As start-ups emerge with bold ideas and high-tech investments, conventional thinking dictates that established companies are struggling to keep up with the pace of innovation. But the story is changing. Established companies with scale and incumbent strengths, including a powerful brand, a broad customer base and data-driven customer insights, are proving to have the real advantage in the digital era.

In “Goliath’s Revenge: How Established Companies Turn the Tables on Digital Disruptors,” my co-author Todd Hewlin and I examine how legacy companies — such as Cisco, General Motors, Mastercard and others — have used their incumbent advantages to reinvent their businesses, get ahead of disruption and thrive. In the book, we provide six new rules that give organizations a framework to embark on their digital innovation journey, with leadership, talent and culture at the center of that digital disruption strategy.

Understand and deliver your step-change outcomes: Doing a little bit better than yesterday is not going to be good enough. Companies need to identify opportunities to leverage their incumbent advantages and deliver 10X more improvements in their customer experiences and operating models to stay ahead of disruption.
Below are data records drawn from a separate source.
(* ===== verification/SSLSocket.v ===== *)
(** * Sockets over OpenSSL (sylar/socket.h, sylar/socket.cpp), and what cancels their waits

    The subclass of [Socket] that sends and receives through an [SSL] object. The functions of
    OpenSSL are the class [Ssl]; a context or an [SSL] object is a number, and a null pointer is
    nothing. Releasing such objects is not part of the state. *)

From S2P Require Import Prelude Endian CString Address FdManager Socket.

Class Ssl (W : Type) := {
  SSL_CTX_new (server : bool) : W → option Z * W;
  SSL_new : option Z → W → option Z * W;
  SSL_set_fd : option Z → Z → W → W;
  SSL_accept : option Z → W → Z * W;
  SSL_connect : option Z → W → Z * W;
  SSL_write : Z → list byte → W → Z * W;
  SSL_read : Z → Z → W → (Z * list byte) * W;
  SSL_CTX_use_certificate_chain_file : option Z → list byte → W → Z * W;
  SSL_CTX_use_PrivateKey_file : option Z → list byte → W → Z * W;
  SSL_CTX_check_private_key : option Z → W → Z;
}.

(** [IOManager::GetThis()], as far as sockets use it. *)
Class Waits (W : Type) := {
  cancelEvent : Z → Z → W → bool * W;
  cancelAll : Z → W → bool * W;
}.
Definition READ : Z := 1.
Definition WRITE : Z := 4.

Module SocketCancel.
Section cancel.
Context {W : Type} `{Waits W}.
Definition cancelRead : ST (Socket.t * W) bool :=
  o ← Socket.obj; Socket.call (cancelEvent (Socket.m_sock o) READ).
Definition cancelWrite : ST (Socket.t * W) bool :=
  o ← Socket.obj; Socket.call (cancelEvent (Socket.m_sock o) WRITE).
Definition cancelAccept : ST (Socket.t * W) bool :=
  o ← Socket.obj; Socket.call (cancelEvent (Socket.m_sock o) READ).
Definition cancelAll : ST (Socket.t * W) bool :=
  o ← Socket.obj; Socket.call (cancelAll (Socket.m_sock o)).
End cancel.
End SocketCancel.

Module SSLSocket.
Record t := mk {
  base : Socket.t;
  m_ctx : option Z;
  m_ssl : option Z;
}.
Definition set_base (v : Socket.t) (o : t) : t := mk v (m_ctx o) (m_ssl o).
Definition set_ctx (v : option Z) (o : t) : t := mk (base o) v (m_ssl o).
Definition set_ssl (v : option Z) (o : t) : t := mk (base o) (m_ctx o) v.

Definition make (family type protocol : Z) : t := mk (Socket.make family type protocol) None None.
Definition CreateTCP (address : Address.t) : t := make (Address.getFamily address) SOCK_STREAM 0.
Definition CreateTCPSocket : t := make AF_INET SOCK_STREAM 0.
Definition CreateTCPSocket6 : t := make AF_INET6 SOCK_STREAM 0.

Definition dump (o : t) : outcome (list byte) :=
  let b := base o in
  l ← match Socket.m_localAddress b with
      | Some a => s ← Address.toString a; Ret (lit " local_address=" ++ s)
      | None => Ret []
      end;
  r ← match Socket.m_remoteAddress b with
      | Some a => s ← Address.toString a; Ret (lit " remote_address=" ++ s)
      | None => Ret []
      end;
  Ret (lit "[SSLSocket sock=" ++ Socket.dec_int (Socket.m_sock b)
       ++ lit " is_connected=" ++ (if Socket.m_isConnected b then lit "1" else lit "0")
       ++ lit " family=" ++ Socket.dec_int (Socket.m_family b) ++ lit " type=" ++ Socket.dec_int (Socket.m_type b)
       ++ lit " protocol=" ++ Socket.dec_int (Socket.m_protocol b) ++ l ++ r ++ lit "]").

Section operations.
Context {W : Type} `{Sys W} `{Ssl W}.

Definition obj : ST (t * W) t := gets fst.
Definition upd (f : t → t) : ST (t * W) unit := modify (fun s => (f s.1, s.2)).
Definition call {A} (f : W → A * W) : ST (t * W) A := fun s => let '(a, w) := f s.2 in (Ret a, (s.1, w)).
(** A method of [Socket] on the object. *)
Definition on_base {A} (m : ST (Socket.t * W) A) : ST (t * W) A := fun s =>
  let '(r, (b, w)) := m (base s.1, s.2) in (r, (set_base b s.1, w)).

(** [m_ssl.reset(SSL_new(m_ctx.get()), SSL_free); SSL_set_fd(m_ssl.get(), m_sock)]. *)
Definition new_ssl : ST (t * W) unit :=
  o ← obj;
  ssl ← call (SSL_new (m_ctx o));
  upd (set_ssl ssl);;
  call (fun w => (tt, SSL_set_fd ssl (Socket.m_sock (base o)) w)).

Definition init (sock : Z) : ST (t * W) bool :=
  v ← on_base (Socket.init sock);
  if (v : bool) then new_ssl;; o ← obj; r ← call (SSL_accept (m_ssl o)); mret (r =? 1)
  else mret v.

(** [accept()]: an object that [init] refuses is destroyed, and the destructor of [Socket] closes
    its descriptor if it took one. *)
Definition accept : ST (t * W) (option t) := fun s =>
  let b := base s.1 in
  let '(newsock, w) := sys_accept (Socket.m_sock b) s.2 in
  if newsock =? -1 then (Ret None, (s.1, w))
  else
    match init newsock (set_ctx (m_ctx s.1) (make (Socket.m_family b) (Socket.m_type b) (Socket.m_protocol b)), w) with
    | (Ret true, (o, w)) => (Ret (Some o), (s.1, w))
    | (Ret false, (o, w)) => (Ret None, (s.1, (Socket.close (base o, w)).2.2))
    | (Throw e, (o, w)) => (Throw e, (s.1, (Socket.close (base o, w)).2.2))
    | (Abort, (_, w)) => (Abort, (s.1, w))
    | (Undef, (_, w)) => (Undef, (s.1, w))
    | (NoFuel, (_, w)) => (NoFuel, (s.1, w))
    end.

Definition bind (addr : Address.t) : ST (t * W) bool := on_base (Socket.bind addr).
Definition connect (addr : Address.t) (timeout_ms : Z) : ST (t * W) bool :=
  v ← on_base (Socket.connect addr timeout_ms);
  if (v : bool) then
    ctx ← call (SSL_CTX_new false);
    upd (set_ctx ctx);;
    new_ssl;;
    o ← obj; r ← call (SSL_connect (m_ssl o)); mret (r =? 1)
  else mret v.
Definition listen (backlog : Z) : ST (t * W) bool := on_base (Socket.listen backlog).
Definition close : ST (t * W) bool := on_base Socket.close.

Definition send (buffer : list byte) (flags : Z) : ST (t * W) Z :=
  o ← obj; match m_ssl o with Some ssl => call (SSL_write ssl buffer) | None => mret (-1) end.
(** The loop over the vectors, with [total]; the results are [int]s. *)
Fixpoint send_loop (ssl : Z) (buffers : list (list byte)) (total : Z) : ST (t * W) Z :=
  match buffers with
  | [] => mret total
  | b :: buffers =>
      tmp ← call (SSL_write ssl b);
      if tmp <=? 0 then mret tmp
      else
        let total := total + tmp in
        if 2 ^ 31 <=? total then lift Undef
        else if negb (tmp =? s32 (Z.of_nat (length b))) then mret total
        else send_loop ssl buffers total
  end.
Definition send_iov (buffers : list (list byte)) (flags : Z) : ST (t * W) Z :=
  o ← obj; match m_ssl o with None => mret (-1) | Some ssl => send_loop ssl buffers 0 end.
Definition sendTo (buffer : list byte) (to : Address.t) (flags : Z) : ST (t * W) Z :=
  lift (sylar_assert false);; mret (-1).
Definition sendTo_iov (buffers : list (list byte)) (to : Address.t) (flags : Z) : ST (t * W) Z :=
  lift (sylar_assert false);; mret (-1).

Definition recv (length flags : Z) : ST (t * W) (Z * list byte) :=
  o ← obj; match m_ssl o with Some ssl => call (SSL_read ssl (s32 length)) | None => mret (-1, []) end.
(** The bytes of the vectors in order, each vector with what was read into it. *)
Fixpoint recv_loop (ssl : Z) (buffers : list Z) (total : Z) (got : list (list byte))
    : ST (t * W) (Z * list (list byte)) :=
  match buffers with
  | [] => mret (total, got)
  | n :: buffers =>
      r ← call (SSL_read ssl (s32 n));
      let tmp := r.1 in
      if tmp <=? 0 then mret (tmp, got)
      else
        let total := total + tmp in
        let got := got ++ [r.2] in
        if 2 ^ 31 <=? total then lift Undef
        else if negb (tmp =? s32 n) then mret (total, got)
        else recv_loop ssl buffers total got
  end.
Definition recv_iov (buffers : list Z) (flags : Z) : ST (t * W) (Z * list (list byte)) :=
  o ← obj; match m_ssl o with None => mret (-1, []) | Some ssl => recv_loop ssl buffers 0 [] end.
Definition recvFrom (length : Z) (from : Address.t) (flags : Z) : ST (t * W) (Z * list byte * Address.t) :=
  lift (sylar_assert false);; mret (-1, [], from).
Definition recvFrom_iov (buffers : list Z) (from : Address.t) (flags : Z)
    : ST (t * W) (Z * list byte * Address.t) :=
  lift (sylar_assert false);; mret (-1, [], from).

Definition loadCertificates (cert_file key_file : list byte) : ST (t * W) bool :=
  ctx ← call (SSL_CTX_new true);
  upd (set_ctx ctx);;
  r ← call (SSL_CTX_use_certificate_chain_file ctx (c_str cert_file));
  if negb (r =? 1) then mret false
  else
    r ← call (SSL_CTX_use_PrivateKey_file ctx (c_str key_file));
    if negb (r =? 1) then mret false
    else
      s ← get;
      mret (SSL_CTX_check_private_key ctx s.2 =? 1).
End operations.
End SSLSocket.

(** ** What sending through OpenSSL reports *)

Section writing.
Context {W : Type} `{Sys W} `{Ssl W}.
(** What the peer is sent: [SSL_write] sends a first part of what it is given and says how much,
    or fails and sends nothing. *)
Context (sent : W → list byte).
Context (Hwrite : ∀ ssl b w, let r := SSL_write ssl b w in
  r.1 <= Z.of_nat (length b) ∧ sent r.2 = sent w ++ take (Z.to_nat r.1) b).
Implicit Types (o : SSLSocket.t) (bs : list (list byte)).

Definition reported (r : Z) (w w' : W) bs : Prop :=
  if 0 <? r then sent w' = sent w ++ take (Z.to_nat r) (concat bs)
  else ∃ k, sent w' = sent w ++ concat (take k bs).

Lemma send_loop_reports ssl bs : ∀ total o w,
  0 <= total → total + Z.of_nat (length (concat bs)) < 2 ^ 31 →
  ∃ r w', SSLSocket.send_loop ssl bs total (o, w) = (Ret r, (o, w'))
    ∧ (total <= r ∧ sent w' = sent w ++ take (Z.to_nat (r - total)) (concat bs)
       ∨ r <= 0 ∧ ∃ k, sent w' = sent w ++ concat (take k bs)).
Proof using Hwrite.
  induction bs as [|b bs IH]; intros total o w Ht Hb; cbn [SSLSocket.send_loop].
  { exists total, w. split; [done|]. left. split; [lia|]. cbn [concat]. by rewrite take_nil, app_nil_r. }
  cbn [concat] in Hb. rewrite length_app in Hb. unfold mbind, st_bind, SSLSocket.call. cbn [fst snd].
  destruct (Hwrite ssl b w) as [Hr Hs]. destruct (SSL_write ssl b w) as [tmp w1]. cbn [fst snd] in Hr, Hs |- *.
  destruct (tmp <=? 0) eqn:Hz.
  { exists tmp, w1. split; [done|]. right. split; [lia|]. exists 0%nat. cbn.
    rewrite Hs. by replace (Z.to_nat tmp) with 0%nat by lia. }
  destruct (2 ^ 31 <=? total + tmp) eqn:Ho; [lia|].
  rewrite swrap_small by (unfold fits_s; lia).
  destruct (tmp =? Z.of_nat (length b)) eqn:Hall; cbn [negb].
  - destruct (IH (total + tmp) o w1) as (r & w2 & E & [[Hge Hd]|[Hle (k & Hd)]]); [lia|lia| |].
    + exists r, w2. split; [done|]. left. split; [lia|]. rewrite Hd, Hs, <- app_assoc. f_equal.
      cbn [concat]. rewrite take_app, (take_ge b) by lia. rewrite (take_ge b) by lia. do 2 f_equal. lia.
    + exists r, w2. split; [done|]. right. split; [lia|]. exists (S k). cbn.
      rewrite Hd, Hs, <- app_assoc. by rewrite (take_ge b) by lia.
  - exists (total + tmp), w1. split; [done|]. left. split; [lia|]. rewrite Hs. f_equal. cbn [concat].
    rewrite take_app_le by lia. f_equal. lia.
Qed.

(** Sending vectors through an SSLSocket: a positive result is the number of bytes that were
    sent, the first ones of the vectors in order; after a result that is not positive whole vectors
    may have been sent, which the caller is not told; and without an SSL object nothing is sent. *)
Theorem ssl_send_reports bs flags o w :
  Z.of_nat (length (concat bs)) < 2 ^ 31 →
  ∃ r w', SSLSocket.send_iov bs flags (o, w) = (Ret r, (o, w')) ∧ reported r w w' bs
    ∧ (SSLSocket.m_ssl o = None → r = -1 ∧ w' = w).
Proof using Hwrite.
  intros Hb. unfold SSLSocket.send_iov, mbind, st_bind, SSLSocket.obj, gets. cbn [fst snd].
  destruct (SSLSocket.m_ssl o) as [ssl|].
  - destruct (send_loop_reports ssl bs 0 o w) as (r & w' & E & Hr); [lia|lia|].
    exists r, w'. split; [done|]. split; [|done]. unfold reported. rewrite Z.sub_0_r in Hr.
    destruct (0 <? r) eqn:Hp; destruct Hr as [[Hge Hd]|[Hle (k & Hd)]]; [done|lia| |by exists k].
    exists 0%nat. cbn. rewrite Hd. by replace (Z.to_nat r) with 0%nat by lia.
  - exists (-1), w. split; [done|]. split; [|done]. exists 0%nat. cbn. by rewrite app_nil_r.
Qed.
End writing.

(** A peer that takes three bytes at a time, and the bytes it was sent. *)
#[export] Instance three_ssl : Ssl (list byte) := {
  SSL_CTX_new _ w := (Some 1, w);
  SSL_new _ w := (Some 2, w);
  SSL_set_fd _ _ w := w;
  SSL_accept _ w := (1, w);
  SSL_connect _ w := (1, w);
  SSL_write _ b w := (Z.min 3 (Z.of_nat (length b)), w ++ take (Z.to_nat (Z.min 3 (Z.of_nat (length b)))) b);
  SSL_read _ _ w := ((0, []), w);
  SSL_CTX_use_certificate_chain_file _ _ w := (1, w);
  SSL_CTX_use_PrivateKey_file _ _ w := (1, w);
  SSL_CTX_check_private_key _ w := 1;
}.
Lemma ssl_send_reports_witness :
  let o := SSLSocket.set_ssl (Some 2) SSLSocket.CreateTCPSocket in
  let bs := [lit "ab"; lit "cdefg"; lit "h"] in
  SSLSocket.send_iov bs 0 (o, []) = (Ret 5, (o, lit "abcde")) ∧ reported id 5 [] (lit "abcde") bs.
Proof.
  intros o bs. split; [reflexivity|].
  destruct (ssl_send_reports id) with (bs := bs) (flags := 0) (o := o) (w := ([] : list byte)) as (r & w' & E & Hr & _).
  - intros ssl b w. cbn [SSL_write three_ssl fst snd id]. split; [lia|done].
  - vm_compute. reflexivity.
  - vm_compute in E. injection E as <- <-. exact Hr.
Defined.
Pursue “Big I” and “little i” innovation simultaneously: Management teams must engage their employees to continually innovate (“little i”) to play the current game better and build a culture of innovation, while also providing protection for breakthroughs (“Big I”) to reinvent themselves in the future.

Tap into your data pool: Large, established companies have a wealth of data because of their longevity as companies. These companies need to make their data and data analytics integral to their business. For example, Netflix used viewing data from 100 million subscribers consuming 250 million hours of video daily to help produce successful shows that are more appealing to its audiences.

Accelerate by using your innovation networks: It is critical to put sourcing innovation on equal footing with everything else your business aims to do. Less than one third of large companies we spoke to embrace this, but we also saw that for those who do this, the payoff from orchestrating an ecosystem of innovators can be a huge multiplier for enterprises.

Value talent over technology: Despite the fact we are living in a tech-centric, AI-driven era, leaders and teams will be the true competitive differentiators for companies. Like in sports, having the right number of the right people with the right skills at the right time is likely to be one of the most important reasons why your company will succeed. This goes beyond the digital or “3D” roles of design, development, data science, and extends into emerging roles that drive new ways of working like product incubation managers, behavioral scientists, and AI specialists.

Reframe your purpose: Open up the range of growth options your company is willing to consider. Raise your sights from your current industry position to allow you to chase opportunities that are the natural consequence of digital disruption. Reframing your purpose with a mission and vision that shape the culture and define a broader aspirational goals will help you attract the next generation of innovators as employees.

Transformation is never an easy journey, but by putting the right leadership, talent, and culture in place and staying true to the overarching purpose, companies can become two-speed organizations and thrive in the digital future. Organizations that commit to transforming their leadership, organization and culture will build a long-term advantage from their incumbent assets.

Scott Snyder is a partner for digital and innovation at Heidrick & Struggles and co-author of “Goliath’s Revenge: How Established Companies Turn the Tables on Digital Disruptors.”